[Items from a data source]
________________________

(* ===== verification/FlowSpec.v ===== *)
(** * What the flow table promises

    The flow table seen from outside is a finite map from slots to flows, with a
    capacity for each of TCP and UDP and one counter of generations: there is no
    hash, no probing, no tombstone and no free list ([flow_spec]). The table of
    [production_flow_v1.go] refines it over every sequence of calls
    ([flow_table_refines]); a reference never reaches another flow than the one it
    was issued for ([flow_reference_exact]). *)

From S2P Require Import Prelude GoBytes IpPacket FlowTable FlowFacts.
From Stdlib Require Import ZArith Lia Strings.Byte.
From stdpp Require Import base list gmap fin_map_dom.
Local Open Scope Z_scope.

(** ** The specification *)

Record flow_spec := mkFlowSpec {
  sp_flows : gmap nat productionFlowEntryV1;
  sp_next : Z;
  sp_tcp : Z;
  sp_udp : Z;
  sp_idle : Z;
}.

Inductive flow_op :=
  | OpReserve (k : productionFlowKeyV1) (now : Z)
  | OpAccept (r : productionFlowRefV1) (now : Z)
  | OpRelease (r : productionFlowRefV1)
  | OpLookup (k : productionFlowKeyV1) (now : Z)
  | OpRefresh (r : productionFlowRefV1) (now : Z)
  | OpDestroy.

Inductive flow_out := Leased (r : result flow_error productionFlowRefV1) | Found (r : productionFlowRefV1) | Silent.

Definition flowRef (i : nat) (e : productionFlowEntryV1) : productionFlowRefV1 := mkFlowRef (fe_generation e) (Z.of_nat i + 1).

Definition spec_put (s : flow_spec) (i : nat) (e : productionFlowEntryV1) : flow_spec :=
  mkFlowSpec (<[i := e]> (sp_flows s)) (sp_next s) (sp_tcp s) (sp_udp s) (sp_idle s).

Definition spec_drop (s : flow_spec) (i : nat) : flow_spec :=
  mkFlowSpec (delete i (sp_flows s)) (sp_next s) (sp_tcp s) (sp_udp s) (sp_idle s).

Definition spec_sweep (s : flow_spec) (now : Z) : flow_spec :=
  mkFlowSpec (filter (fun p => expired (sp_idle s) now p.2 = false) (sp_flows s)) (sp_next s) (sp_tcp s) (sp_udp s) (sp_idle s).

Definition isTcp (k : productionFlowKeyV1) : bool := fk_protocol k =? 6.

(** The number of flows of a class and its capacity. *)
Definition spec_count (m : gmap nat productionFlowEntryV1) (tcp : bool) : Z :=
  Z.of_nat (size (filter (fun p => isTcp (fe_key p.2) = tcp) m)).

Definition spec_capacity (s : flow_spec) (tcp : bool) : Z := if tcp then sp_tcp s else sp_udp s.

Definition absent (s : flow_spec) (k : productionFlowKeyV1) : Prop := forall i e, sp_flows s !! i = Some e -> fe_key e <> k.

Definition reservable (k : productionFlowKeyV1) (now : Z) : Prop :=
  now <> 0 /\ (fk_family k = 4 \/ fk_family k = 6) /\ (fk_protocol k = 6 \/ fk_protocol k = 17).

Definition bump (e : productionFlowEntryV1) (d : Z) : productionFlowEntryV1 :=
  mkFlowEntry (fe_key e) (fe_activity e) (fe_generation e) (fe_references e + d) (fe_accepted e).

Definition touch (e : productionFlowEntryV1) (now : Z) : productionFlowEntryV1 :=
  mkFlowEntry (fe_key e) (Z.max now (fe_activity e)) (fe_generation e) (fe_references e) true.

(** What a call may do to a table that is not destroyed. *)
Inductive spec_call (s : flow_spec) : flow_op -> option flow_spec -> flow_out -> Prop :=
  | SReserveBad k now : ~ reservable k now -> spec_call s (OpReserve k now) (Some s) (Leased (Err FlowPacketInvalid))
  | SReserveAgain k now i e : reservable k now -> sp_flows (spec_sweep s now) !! i = Some e -> fe_key e = k ->
      fe_references e < maxUint32 ->
      spec_call s (OpReserve k now) (Some (spec_put (spec_sweep s now) i (bump e 1))) (Leased (Ok (flowRef i e)))
  | SReserveHeld k now i e : reservable k now -> sp_flows (spec_sweep s now) !! i = Some e -> fe_key e = k ->
      fe_references e = maxUint32 ->
      spec_call s (OpReserve k now) (Some (spec_sweep s now)) (Leased (Err ServiceResourceLimitV1))
  | SReserveFull k now : reservable k now -> absent (spec_sweep s now) k ->
      sp_next s = MaxUint64 \/ spec_count (sp_flows (spec_sweep s now)) (isTcp k) = spec_capacity s (isTcp k) ->
      spec_call s (OpReserve k now) (Some (spec_sweep s now)) (Leased (Err ServiceResourceLimitV1))
  | SReserveNew k now i e : reservable k now -> absent (spec_sweep s now) k -> sp_next s < MaxUint64 ->
      spec_count (sp_flows (spec_sweep s now)) (isTcp k) < spec_capacity s (isTcp k) ->
      sp_flows (spec_sweep s now) !! i = None -> e = mkFlowEntry k 0 (sp_next s + 1) 1 false ->
      spec_call s (OpReserve k now)
        (Some (mkFlowSpec (<[i := e]> (sp_flows (spec_sweep s now))) (sp_next s + 1) (sp_tcp s) (sp_udp s) (sp_idle s)))
        (Leased (Ok (flowRef i e)))
  | SAccept r now i e : sp_flows s !! i = Some e -> r = flowRef i e -> 0 < fe_references e -> now <> 0 ->
      spec_call s (OpAccept r now) (Some (spec_put s i (touch e now))) Silent
  | SAcceptNone r now : (forall i e, sp_flows s !! i = Some e -> r = flowRef i e -> now = 0 \/ fe_references e = 0) ->
      spec_call s (OpAccept r now) (Some s) Silent
  | SRelease r i e : sp_flows s !! i = Some e -> r = flowRef i e -> 0 < fe_references e ->
      1 < fe_references e \/ fe_accepted e = true -> spec_call s (OpRelease r) (Some (spec_put s i (bump e (-1)))) Silent
  | SReleaseLast r i e : sp_flows s !! i = Some e -> r = flowRef i e -> fe_references e = 1 -> fe_accepted e = false ->
      spec_call s (OpRelease r) (Some (spec_drop s i)) Silent
  | SReleaseNone r : (forall i e, sp_flows s !! i = Some e -> r = flowRef i e -> fe_references e = 0) ->
      spec_call s (OpRelease r) (Some s) Silent
  | SLookup k now i e : sp_flows (spec_sweep s now) !! i = Some e -> fe_key e = k -> fe_accepted e = true ->
      spec_call s (OpLookup k now) (Some (spec_sweep s now)) (Found (flowRef i e))
  | SLookupNone k now : (forall i e, sp_flows (spec_sweep s now) !! i = Some e -> fe_key e = k -> fe_accepted e = false) ->
      spec_call s (OpLookup k now) (Some (spec_sweep s now)) (Found noRef)
  | SRefresh r now i e : sp_flows s !! i = Some e -> r = flowRef i e -> fe_accepted e = true -> fe_activity e < now ->
      0 < fe_references e \/ now < fe_activity e + sp_idle s ->
      spec_call s (OpRefresh r now) (Some (spec_put s i (touch e now))) Silent
  | SRefreshNone r now : (forall i e, sp_flows s !! i = Some e -> r = flowRef i e -> fe_accepted e = false \/ now <= fe_activity e \/
        fe_references e = 0 /\ fe_activity e + sp_idle s <= now) -> spec_call s (OpRefresh r now) (Some s) Silent
  | SDestroy : spec_call s OpDestroy None Silent.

________________________

### WHAT TO DO
Of the lines above, extract only those from the line with "sp_tcp : Z;" to the line with "now <> 0 /\ (fk_family", both included, exactly as written.

### OUTPUT
  sp_tcp : Z;
  sp_udp : Z;
  sp_idle : Z;
}.

Inductive flow_op :=
  | OpReserve (k : productionFlowKeyV1) (now : Z)
  | OpAccept (r : productionFlowRefV1) (now : Z)
  | OpRelease (r : productionFlowRefV1)
  | OpLookup (k : productionFlowKeyV1) (now : Z)
  | OpRefresh (r : productionFlowRefV1) (now : Z)
  | OpDestroy.

Inductive flow_out := Leased (r : result flow_error productionFlowRefV1) | Found (r : productionFlowRefV1) | Silent.

Definition flowRef (i : nat) (e : productionFlowEntryV1) : productionFlowRefV1 := mkFlowRef (fe_generation e) (Z.of_nat i + 1).

Definition spec_put (s : flow_spec) (i : nat) (e : productionFlowEntryV1) : flow_spec :=
  mkFlowSpec (<[i := e]> (sp_flows s)) (sp_next s) (sp_tcp s) (sp_udp s) (sp_idle s).

Definition spec_drop (s : flow_spec) (i : nat) : flow_spec :=
  mkFlowSpec (delete i (sp_flows s)) (sp_next s) (sp_tcp s) (sp_udp s) (sp_idle s).

Definition spec_sweep (s : flow_spec) (now : Z) : flow_spec :=
  mkFlowSpec (filter (fun p => expired (sp_idle s) now p.2 = false) (sp_flows s)) (sp_next s) (sp_tcp s) (sp_udp s) (sp_idle s).

Definition isTcp (k : productionFlowKeyV1) : bool := fk_protocol k =? 6.

(** The number of flows of a class and its capacity. *)
Definition spec_count (m : gmap nat productionFlowEntryV1) (tcp : bool) : Z :=
  Z.of_nat (size (filter (fun p => isTcp (fe_key p.2) = tcp) m)).

Definition spec_capacity (s : flow_spec) (tcp : bool) : Z := if tcp then sp_tcp s else sp_udp s.

Definition absent (s : flow_spec) (k : productionFlowKeyV1) : Prop := forall i e, sp_flows s !! i = Some e -> fe_key e <> k.

Definition reservable (k : productionFlowKeyV1) (now : Z) : Prop :=
  now <> 0 /\ (fk_family k = 4 \/ fk_family k = 6) /\ (fk_protocol k = 6 \/ fk_protocol k = 17).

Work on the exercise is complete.